According to the Center for Cyber security is negligent employees at fault in half of all cyber attacks against the Danish authorities and companies. This is the sound of the common assessment from the Police Intelligence service – PET and the Center for Cyber security in the report ”Cybertruslen from the conscious and unconscious insiders”.
On the basis of – among other things, ENISA’s Threat Landscape Report for the year 2016 evaluate the CFCS and the PET that it is likely that unconscious insiders may be involved in up to half of all recorded security incidents in an organisation, says head of the Centre for Cyber security, Thomas Lund-Sørensen.
The assessment is shared by Peter Kruse, who is the co-founder of the company CSIS Group. He has over 10 years has been a technical advisor to Interpol and Europol.
– We are basically agreed that the vast majority of the incidents we experience are caused by the unconscious insiders, who accidentally activate something harmful or doing something wrong. Thus brings the organisationssikkerheden in the organization in danger, he says.
Peter Kruse points in the same game that cybertruslen against Denmark has grown over the last year. This is due not least to the high degree of digitalisation of the Danish authorities and businesses to make them more vulnerable to this type of attack.
– Therefore, there has been an explosion in the possibilities for attacking the employees of the companies. Because of the technological development has virtually all employees have access to one form or another for IT, he says, and adds:
– this increases the threat for an attack to come through IT.

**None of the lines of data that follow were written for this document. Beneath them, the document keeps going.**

(* ===== verification/FloatBits.v ===== *)
(** Floating-point numbers and their bits, and EigenRand's conversion of random
    bits to numbers in [0, 1): [BitScalar], [bit_to_ur_float] and
    [bit_to_ur_double] of EigenRand/MorePacketMath.h. *)

From S2P Require Import Prelude.
From S2P Require Import Simd.
From S2P Require Import PacketMath.
From Stdlib Require Import SpecFloat.

(** ** IEEE-754 formats *)

(** A format: the bits of the mantissa field and of the exponent field. *)
Record format := mk_format { mant : Z; expo : Z }.
Definition binary32 : format := mk_format 23 8.
Definition binary64 : format := mk_format 52 11.

Section Format.
Context (f : format).

Definition prec : Z := mant f + 1.
Definition emax : Z := 2 ^ (expo f - 1).
Definition bias : Z := emax - 1.

(** The number that a word encodes. *)
Definition of_bits (x : Z) : spec_float :=
  let s := Z.testbit x (mant f + expo f) in
  let e := (x / 2 ^ mant f) mod 2 ^ expo f in
  let m := x mod 2 ^ mant f in
  if e =? 2 ^ expo f - 1 then (if m =? 0 then S754_infinity s else S754_nan)
  else if e =? 0 then
    match m with Z.pos p => S754_finite s p (1 - bias - mant f) | _ => S754_zero s end
  else
    match m + 2 ^ mant f with
    | Z.pos p => S754_finite s p (e - bias - mant f)
    | _ => S754_zero s
    end.

Definition fsub (x y : spec_float) : spec_float := SFsub prec emax x y.
Definition fplus (x y : spec_float) : spec_float := SFadd prec emax x y.
Definition fone : spec_float := binary_normalize prec emax 1 0 false.

(** [std::numeric_limits<T>::epsilon() / 8]. *)
Definition epsilon_8 : spec_float :=
  SFdiv prec emax (binary_normalize prec emax 1 (- mant f) false)
    (binary_normalize prec emax 8 0 false).

(** The bits of the mantissa field, and of the exponent field of 1. *)
Definition lower : Z := 2 ^ mant f - 1.
Definition upper : Z := Z.shiftl bias (mant f).

(** ** BitScalar *)

Definition to_ur (x : Z) : spec_float :=
  let u := Z.lor (Z.land x lower) upper in
  fsub (of_bits u) fone.

Definition to_nzur (x : Z) : spec_float := fplus (to_ur x) epsilon_8.

End Format.

Definition float2 (x : Z) : spec_float * spec_float :=
  (to_ur binary32 (Z.land x 0xFFFFFFFF), to_ur binary32 (Z.shiftr x 32)).

(** The constants of the code. *)
Example bit_constants :
  lower binary32 = 0x7FFFFF ∧ upper binary32 = Z.shiftl 127 23 ∧
  lower binary64 = 0xFFFFFFFFFFFFF ∧ upper binary64 = Z.shiftl 1023 52.
Proof. done. Qed.

(** ** Packets of numbers

    [bit_to_ur_float] and [bit_to_ur_double] on a register; the subtraction of
    packets is Eigen's, on every lane. *)

Class EigenFloatPackets := {
  psub_ps : list Z → list spec_float → list spec_float;  (* a packet as its bits, minus a packet *)
  psub_pd : list Z → list spec_float → list spec_float;
}.

Class EigenFloatPacketLaws `{EigenFloatPackets} := {
  psub_ps_lanes : ∀ r n y, length r = n →
    psub_ps r (replicate n y) = (λ x, fsub binary32 (of_bits binary32 x) y) <$> r;
  psub_pd_lanes : ∀ r n y, length (to64 r) = n →
    psub_pd r (replicate n y) = (λ x, fsub binary64 (of_bits binary64 x) y) <$> to64 r;
}.

Section Packets.
Context `{EigenPackets} `{EigenFloatPackets}.

Definition bit_to_ur_float (x : list Z) : list spec_float :=
  let n := length x in
  let lower := pset1 n 0x7FFFFF in
  let upper := pset1 n (Z.shiftl 127 23) in
  let one := replicate n (fone binary32) in
  psub_ps (por (pand x lower) upper) one.

Definition bit_to_ur_double (x : list Z) : list spec_float :=
  let n := Nat.div2 (length x) in
  let lower := set1_epi64x n 0xFFFFFFFFFFFFF in
  let upper := set1_epi64x n (Z.shiftl 1023 52) in
  let one := replicate n (fone binary64) in
  psub_pd (por (pand x lower) upper) one.

(** The variants for AVX without AVX2, on the two halves. *)
Definition bit_to_ur_float_avx (x : list Z) : list spec_float :=
  let lower := pset1 4 0x7FFFFF in
  let upper := pset1 4 (Z.shiftl 127 23) in
  let one := replicate 8 (fone binary32) in
  let '(x1, x2) := AVX.split_two x in
  psub_ps (AVX.combine_two (por (pand x1 lower) upper) (por (pand x2 lower) upper)) one.

Definition bit_to_ur_double_avx (x : list Z) : list spec_float :=
  let lower := SSE.pseti64 0xFFFFFFFFFFFFF in
  let upper := SSE.pseti64 (Z.shiftl 1023 52) in
  let one := replicate 4 (fone binary64) in
  let '(x1, x2) := AVX.split_two x in
  psub_pd (AVX.combine_two (por (pand x1 lower) upper) (por (pand x2 lower) upper)) one.

End Packets.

at the same time, according to Peter Kruse is also a great increase in the number of CYBER-criminals from other parts of the world who are out to enrich themselves at the expense of the Danish organisations. It hangs, among other things, that a large part of the population of the world’s poor countries have gained access to the Internet.
– Therefore, we see a resurgence of crime from countries with which we had not expected to experience crime. There I am thinking in particular of large parts of the african continent, Asia and South and central America, he says.
the report concludes, also, that the unconscious insiders can be found in all Danish authorities and companies, which results in an increased vulnerability to cyber threats.